我说:雨马上会停的,我们到湖那边走走,或许明天会有奇迹出现,在黎明的地平线说不定有一轮红日。
柏芝说:好主意,你真有诗人气质。
我们手牵手走到一座山丘上,我们依偎地坐在一个悬崖上,一边倾听湖水拍打石头的声音,一边等待白天的来临。
后来,雨果真停了,天亮的时候,我的预言也应验了,一轮太阳从东方冉冉升起,湖水血染了似的,柏芝的脸也被映红了,她孩子似的在悬崖上蹦着,跳着,不断学鸟叫,双手摊开成飞翔状,也许是太兴奋了,她脖子上围着的一条红纱巾竟掉了下来,飘向湖面,看到纱巾向湖里飘去,柏芝马上就不跳了,她说:我的纱巾。我想柏芝肯定喜欢这条纱巾,要不她不会晚上也戴着它。我没有多少考虑,就纵身从悬崖上跳下湖去。那条纱巾终于被我抓到了,但我为了吓唬柏芝,而故意把自己沉下了水底,然后潜游到柏芝看不见的岸边,爬起来,沿着一片树林往上爬去,这悬崖其实并不高,大概十五米左右,但即使这样,平时我也是不敢往下跳的。我向悬崖攀登的时候,柏芝一直在喊我的名字,喊了几声,看我没有答应,她就跪在石头上哭了起来,我攀上悬崖的时候,她把头埋在自己的双腿中哭泣,肩膀不停地抽搐着。

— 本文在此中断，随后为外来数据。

(** The rows that one round of the loop adds hold the rows of the
    manifests of the folder, in their order. *)
Lemma explicit_entries_rows sys folder entries :
  ∀ st st',
    explicit_entries sys folder entries st = Some st' →
    ∃ added,
      folder_rows st' = folder_rows st ++ added ∧
      concat (imap (λ k, manifest_report sys folder (folder_i st + k))
                (filter (λ d_name, strstr (buf d_name) (buf ".json") = true)
                   entries))
      `sublist_of` added.
Proof.
  induction entries as [|d_name rest IH]; intros st st'.
  { intros [= <-]. exists []. by rewrite app_nil_r. }
  cbn [explicit_entries]. rewrite filter_cons.
  destruct (strstr (buf d_name) (buf ".json")) eqn:Hjson.
  2:{ rewrite decide_False by done. apply IH. }
  rewrite decide_True by done. rewrite imap_cons. cbn [concat].
  rewrite Nat.add_0_r.
  intros (st1 & Hone & Hrest)%bind_Some.
  assert (∃ rows1,
            folder_i st1 = S (folder_i st) ∧
            folder_rows st1 = folder_rows st ++ rows1 ∧
            manifest_report sys folder (folder_i st) d_name `sublist_of` rows1)
    as (rows1 & Hi & Hrows & Hsub).
  { unfold manifest_report, reading_note.
    pose proof (layer_name_row sys (folder +:+ "/" +:+ d_name)
                  (c_str (folder +:+ "/" +:+ d_name))) as Hname.
    destruct (json_file sys (folder +:+ "/" +:+ d_name))
      as [|messages|root] eqn:Hfile.
    - injection Hone as <-. eexists. split; [done|]. split; [done|].
      unfold layer_name. by rewrite Hfile.
    - injection Hone as <-. eexists. split; [done|]. split; [done|].
      unfold layer_name. by rewrite Hfile.
    - destruct (isNull root) eqn:Hnull.
      + injection Hone as <-. eexists. split; [done|]. split; [done|].
        unfold layer_name. rewrite Hfile. by destruct root.
      + apply bind_Some in Hone as (rows & Hinfo & [= <-]).
        eexists. split; [done|]. split; [done|].
        apply sublist_skip.
        destruct (layer_name sys (folder +:+ "/" +:+ d_name)) as [name|];
          [|apply sublist_nil_l].
        destruct (Hname root rows name eq_refl Hinfo eq_refl) as [more ->].
        apply sublist_skip, sublist_nil_l. }
  destruct (IH _ _ Hrest) as (added & Hadded & Hmore).
  exists (rows1 ++ added). split.
  - by rewrite Hadded, Hrows, (assoc_L (++)).
  - apply sublist_app; [done|].
    rewrite Hi in Hmore.
    erewrite imap_ext; [exact Hmore|].
    intros k d_name' _. simpl. f_equal. lia.
Qed.

(** What [PrintExplicitLayersInFolder] returns is a report on the
    folder. *)
Lemma PrintExplicitLayersInFolder_reports sys id folder r report :
  PrintExplicitLayersInFolder sys id folder = Some (r, report) →
  reports_folder sys id folder report.
Proof.
  unfold PrintExplicitLayersInFolder, reports_folder, manifest_rows,
    manifests_of.
  destruct (readdir_all sys folder) as [entries|]; simpl.
  - intros (st & Hscan & [= <- <-])%bind_Some.
    apply explicit_entries_rows in Hscan as (added & Hrows & Hsub).
    simpl in Hrows, Hsub. rewrite Hrows. split.
    + destruct (folder_found_json st); by do 2 eexists.
    + destruct (folder_found_json st); apply sublist_cons;
        [done|by apply sublist_inserts_r].
  - intros [= <- <-]. split; [by do 2 eexists|apply sublist_nil_l].
Qed.

(** The rows of a run over folders are the reports on the folders, one
    after the other. *)
Lemma explicit_folders_reports sys folders :
  ∀ res res' rows,
    explicit_folders sys folders res = Some (res', rows) →
    ∃ reports,
      rows = concat reports ∧
      Forall2 (λ (folder : string * string) report,
                 reports_folder sys folder.1 folder.2 report)
        folders reports.
Proof.
  induction folders as [|[id folder_loc] rest IH]; intros res res' rows; simpl.
  { intros [= <- <-]. exists []. by split; [|constructor]. }
  destruct (PrintExplicitLayersInFolder sys id folder_loc) as [[r report]|]
    eqn:Hfolder; simpl; [|done].
  destruct (explicit_folders sys rest r) as [[r' more]|] eqn:Hrest; simpl;
    [|done].
  intros [= <- <-].
  destruct (IH _ _ _ Hrest) as (reports & -> & Hall).
  exists (report :: reports). split; [done|].
  constructor; [by eapply PrintExplicitLayersInFolder_reports | done].
Qed.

柏芝的这个样子真令我感动,我悄悄地走过去,用双手搂住她的腰说:柏芝,我没死。柏芝抬起头,顺手给了我一记大耳光,然后用她的小手擂我的胸膛,她过哭边说:你该死,你该死,你骗我,我叫你骗我。她把我推倒在地上,然后扑在我身上,我把那条红纱巾替她围上,围上后,柏芝就开始吻我,她忙乱脱了她和我的衣服,她说:我们就在这做吧。我们在这个雨后的早晨,有红色阳光照耀的悬崖上彼此拥有对方,就在我们做爱的时候,我仿佛听见不远处有什么东西咔嚓地响了,但由于我们当时处于一种极度的兴奋之中,谁也不会在意这种来历不明的声音。事实证明正是这种致使的声音给柏芝造成了极大的伤害。
我们在这美好的早晨实在是太大意了。